Le 2 décembre, Le Gouvernement a créé un fonds de solidarité pour les départements les plus en difficulté et a pris en compte la situation extrêmement difficile de la Seine-Saint-Denis ; c'est une aide d'urgence de 5, 5 millions d'euros bienvenue mais qui va tout juste couvrir le paiement du RSA en décembre. Il faut aller au-delà car la situation n'est plus tenable et renationaliser le RSA dès 2016, avec comme année de référence 2014 et arrêter de faire reposer la solidarité nationale sur les plus pauvres.
Je continuerai à plaider pour cette recentralisation. Les Départements pourront alors retrouver les marges de manoeuvre pour financer les autres politiques publiques dont nous avons la charge et pour lesquelles nous avons eu le soutien du Suffrage Universel.
Pensez - vous que ce soit l'Etat doive prendre en charge le RSA et cela pourrait-il mener à la disparition des Départements ?
Avant 2004 personne ne s'est posé la question de la disparition des Départements qui ont vu leurs compétences renforcées après leur loi de décentralisation.
Mais sous la pression de l'opinion publique, les gouvernements ont été contraints de se consacrer à la réforme des collectivités locales, l'existence des départements faisant débat, je ne crois pas que le retour à l'Etat de la gestion du RSA va entrainer la disparition des Conseils départementaux. Bien au contraire, si l'on évoque le paiement de l'allocation du RSA et l'accompagnement des allocataires, le Département n'est qu'un guichet payeur, l'Etat peut alors s'en charger directement.

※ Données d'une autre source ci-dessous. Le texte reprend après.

(** C3 as the design document states it fails for the matching step:
    of two detected boxes, the similarity computation of the second
    raises (its embedding has another dimension than the gallery) and
    that of the first succeeds, so exactly one face's processing
    failed; the error is logged by [calculate_similarity], and the
    payload has both faces, not one. *)
Lemma C3_counterexample :
  let srv := Cases.one_similarity_failure in
  let out := process_frame 24 128 srv Demo.quiet Demo.frame initial_state in
  model srv Demo.frame = Ok [[Demo.mk_box 0 0 2 2; Demo.mk_box 1 1 3 4]] /\
  facenet srv (crop Demo.rgb_frame 0 2 0 2) = Ok Demo.probe /\
  snd (calculate_similarity 24 128 Demo.probe (Y srv)) = None /\
  facenet srv (crop Demo.rgb_frame 1 4 1 3)
    = Ok [Demo.f32 1 0; Demo.f32 0 0; Demo.f32 0 0] /\
  snd (calculate_similarity 24 128 [Demo.f32 1 0; Demo.f32 0 0; Demo.f32 0 0] (Y srv))
    = Some (Exception "ValueError: shapes not aligned") /\
  fst out = Ok [Demo.face "0" "alice" Demo.score_095 [0; 0; 2; 2] 1000;
                Demo.face "1" "Visitor" pos_zero [1; 1; 2; 3] 1001] /\
  errors (trace (snd out))
    = ["Error in similarity calc: ValueError: shapes not aligned"%string] /\
  (2 <> 2 - 1)%nat.
Proof. vm_compute. repeat split. discriminate. Qed.
(** * CVPerfect backend: subscription gate, resume endpoints and token
    authentication

    A shallow embedding of [backend/app/api/resume.py],
    [backend/app/routers/auth.py] and the exception handler of
    [backend/main.py].

    - Tables keyed by a primary key are finite maps from the key to the
      remaining columns; an ORM object is the key paired with its columns.
      Append-only tables (versions, analytics) are lists.
    - A handler is a function from the world (database, record of calls to
      the external AI service, queued background tasks, clock) to the new
      world and either a raised exception or the returned value.
    - The external collaborators (AI client, JWT library, password hashing,
      the database's reading of strings as numbers) are parameters of the
      development. *)

From stdpp Require Import base option list strings gmap fin_maps sorting.

Local Open Scope Z_scope.

(** ** Python values *)

(** Truthiness of an [Optional[str]]: [None] and the empty string are falsy. *)
Definition truthy (o : option string) : bool :=
  match o with
  | Some s => negb (String.eqb s "")
  | None => false
  end.

(** [a or b] on optional strings. *)
Definition py_or (a b : option string) : option string :=
  if truthy a then a else b.

(** Truthiness of an optional number: [None] and [0] are falsy. *)
Definition truthy_num (o : option Z) : bool :=
  match o with
  | Some z => negb (z =? 0)
  | None => false
  end.

(** JSON values as far as the handlers look at them. *)
Inductive JsonValue :=
| JNull
| JNum (z : Z)
| JStr (s : string).

Global Instance JsonValue_eq_dec : EqDecision JsonValue.
Proof. solve_decision. Defined.

(** [d.get(k)]: [None] when the key is missing. *)
Definition py_get (d : gmap string JsonValue) (k : string) : JsonValue :=
  default JNull (d !! k).

(** ** Exceptions and responses *)

Record HTTPException := mkHTTPException {
  status_code : Z;
  detail : string;
  headers : list (string * string)
}.

(** What a handler can raise: an [HTTPException], or any other Python
    exception (an error of the AI client, a [NameError], ...), kept as its
    message. *)
Inductive Exception :=
| HTTPError (e : HTTPException)
| OtherError (msg : string).

(** [main.py]: an [HTTPException] is answered with its own status code and
    its detail as the body. *)
Definition http_exception_handler (exc : HTTPException) : Z * string :=
  (status_code exc, detail exc).

(** The status the client sees: that of [http_exception_handler] for an
    [HTTPException]; the framework answers any other exception with 500 and
    a returned value with 200. *)
Definition response_status {A} (r : Exception + A) : Z :=
  match r with
  | inr _ => 200
  | inl (HTTPError e) => (http_exception_handler e).1
  | inl (OtherError _) => 500
  end.

(** ** Data model *)

(** Modelled from the spec: the tiers of [models/user.py], which is not among
    the sources; free, one-time and pro are the tiers the spec lists and the
    handlers compare with. *)
Inductive SubscriptionType := FREE | ONE_TIME | PRO.

Global Instance SubscriptionType_eq_dec : EqDecision SubscriptionType.
Proof. solve_decision. Defined.

(** Modelled from the spec: the action types of [models/analytics.py], as
    far as the handlers name them. *)
Inductive ActionType :=
| RESUME_UPLOAD
| RESUME_ENHANCE
| RESUME_ANALYZE
| RESUME_DOWNLOAD
| COVER_LETTER_GENERATE.

Global Instance ActionType_eq_dec : EqDecision ActionType.
Proof. solve_decision. Defined.

(** The [subscription] dictionary [signup] stores on a new user. *)
Record Subscription := mkSubscription {
  sub_status : string;
  sub_plan : string;
  sub_expiresAt : option Z
}.

(** Modelled from the spec: the user model ([models/user.py]), with the
    columns the handlers read and write. These are the columns of a user row
    other than its primary key. *)
Record User := mkUser {
  email : string;
  password : string;
  full_name : string;
  subscription : Subscription;
  subscription_type : SubscriptionType;
  remaining_enhancements : Z
}.

(** Modelled from the spec: the resume model ([models/resume.py]), with the
    columns the handlers read and write. These are the columns of a resume
    row other than its primary key. *)
Record Resume := mkResume {
  user_id : string;
  original_content : string;
  job_description : option string;
  linkedin_url : option string;
  enhanced_content : option string;
  score : option Z;
  feedback : option string;
  learning_suggestions : option string;
  cover_letter : option string;
  created_at : Z
}.

(** Modelled from the spec: the version snapshot of [models/resume.py]. *)
Record ResumeVersion := mkResumeVersion {
  rv_resume_id : Z;
  rv_content : string;
  rv_version_number : Z
}.

Inductive MetaValue :=
| MBool (b : bool)
| MStr (s : string).

(** Modelled from the spec: the event log of [models/analytics.py]. *)
Record Analytics := mkAnalytics {
  an_user_id : string;
  an_resume_id : option Z;
  an_action_type : ActionType;
  an_metadata : list (string * MetaValue);
  an_created_at : Z
}.

(** ORM objects: primary key and columns. *)
Definition UserObj : Type := string * User.
Definition ResumeObj : Type := Z * Resume.

Record Db := mkDb {
  users : gmap string User;
  resumes : gmap Z Resume;
  versions : list ResumeVersion;
  analytics : list Analytics
}.
(** * The automatic spider generator of alltheplaces

    A shallow embedding of [locations/automatic_spider_generator.py]: the
    code synthesizer ([generate_spider_code],
    [generate_spider_attributes_code]), the two protocol defaults
    ([storefinder_exists], [extract_spider_attributes]) and the
    declaration hook ([__init_subclass__]).

    Two smaller programs of the repository follow it: the second callback
    of the Poczta Polska spider ([parse2]) and the script that rebuilds
    the run history ([ci/restore_history.py]). *)

From Stdlib Require Import Ascii String.
From stdpp Require Import base option list sorting gmap strings.

Set Warnings "-register-all".
Open Scope string_scope.
Open Scope list_scope.

(** ** Python values

    Strings are byte strings (UTF-8): the byte-wise lexicographic order of
    [String.compare] coincides with Python's code point order on [str].
    Dictionaries are objects with identity and live in the heap; every
    other value the generator meets is immutable or is never mutated by
    it, and is carried by value. *)

Definition loc := positive.

Inductive value :=
  | VNone
  | VBool (b : bool)
  | VInt (n : Z)
  | VStr (s : string)
  (** a list or a tuple: has [__len__] and can be iterated *)
  | VSeq (xs : list value)
  (** a [dict] object, by reference *)
  | VDict (l : loc)
  (** a function object, such as a method defined in a class body *)
  | VFunc (name : string)
  (** a class object used as a value (as in [container = dict]) that
      cannot itself be iterated: its metaclass is [type] or, like it,
      defines no [__iter__]; [sized] tells whether the class defines
      [__len__], which [hasattr] then finds on the class object itself *)
  | VType (sized : bool)
  (** an object of another kind, which offers the generator nothing but
      its truth value, whether it has [__len__], and the elements that
      iterating it yields, the same every time ([None] when it cannot be
      iterated); it has no attribute [items] and takes no item
      assignment.  An instance that defines nothing but [__len__] is
      sized and not iterable; an [Enum] class, whose metaclass defines
      [__len__] and [__iter__], is sized and yields its members. *)
  | VObj (truth sized : bool) (elems : option (list value)).

(** A [dict] keeps its items in insertion order.  Keys are strings. *)
Abbreviation dict := (list (string * value)).

Fixpoint dict_get (k : string) (d : dict) : option value :=
  match d with
  | [] => None
  | (k', v) :: d' => if decide (k = k') then Some v else dict_get k d'
  end.

(** [k in d] *)
Definition dict_has (k : string) (d : dict) : bool :=
  bool_decide (is_Some (dict_get k d)).

(** [d[k] = v]: an existing key keeps its position, a new key goes last. *)
Fixpoint dict_set (k : string) (v : value) (d : dict) : dict :=
  match d with
  | [] => [(k, v)]
  | (k', v') :: d' =>
      if decide (k = k') then (k, v) :: d' else (k', v') :: dict_set k v d'
  end.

Nous serons plus dynamiques pour l'accompagnement des publics, les politiques d'insertion, les politiques de formation ou l'accès au retour à l'emploi et je considère que le Département avec ses services, ses liens avec le territoire et les acteurs locaux de l'insertion est mieux à même de continuer à réaliser ces missions.
En tant qu'anciennement chargé de la rénovation urbaine, vous suivez de près la politique de la Ville ; quels sont les axes de la Seine-Saint-Denis?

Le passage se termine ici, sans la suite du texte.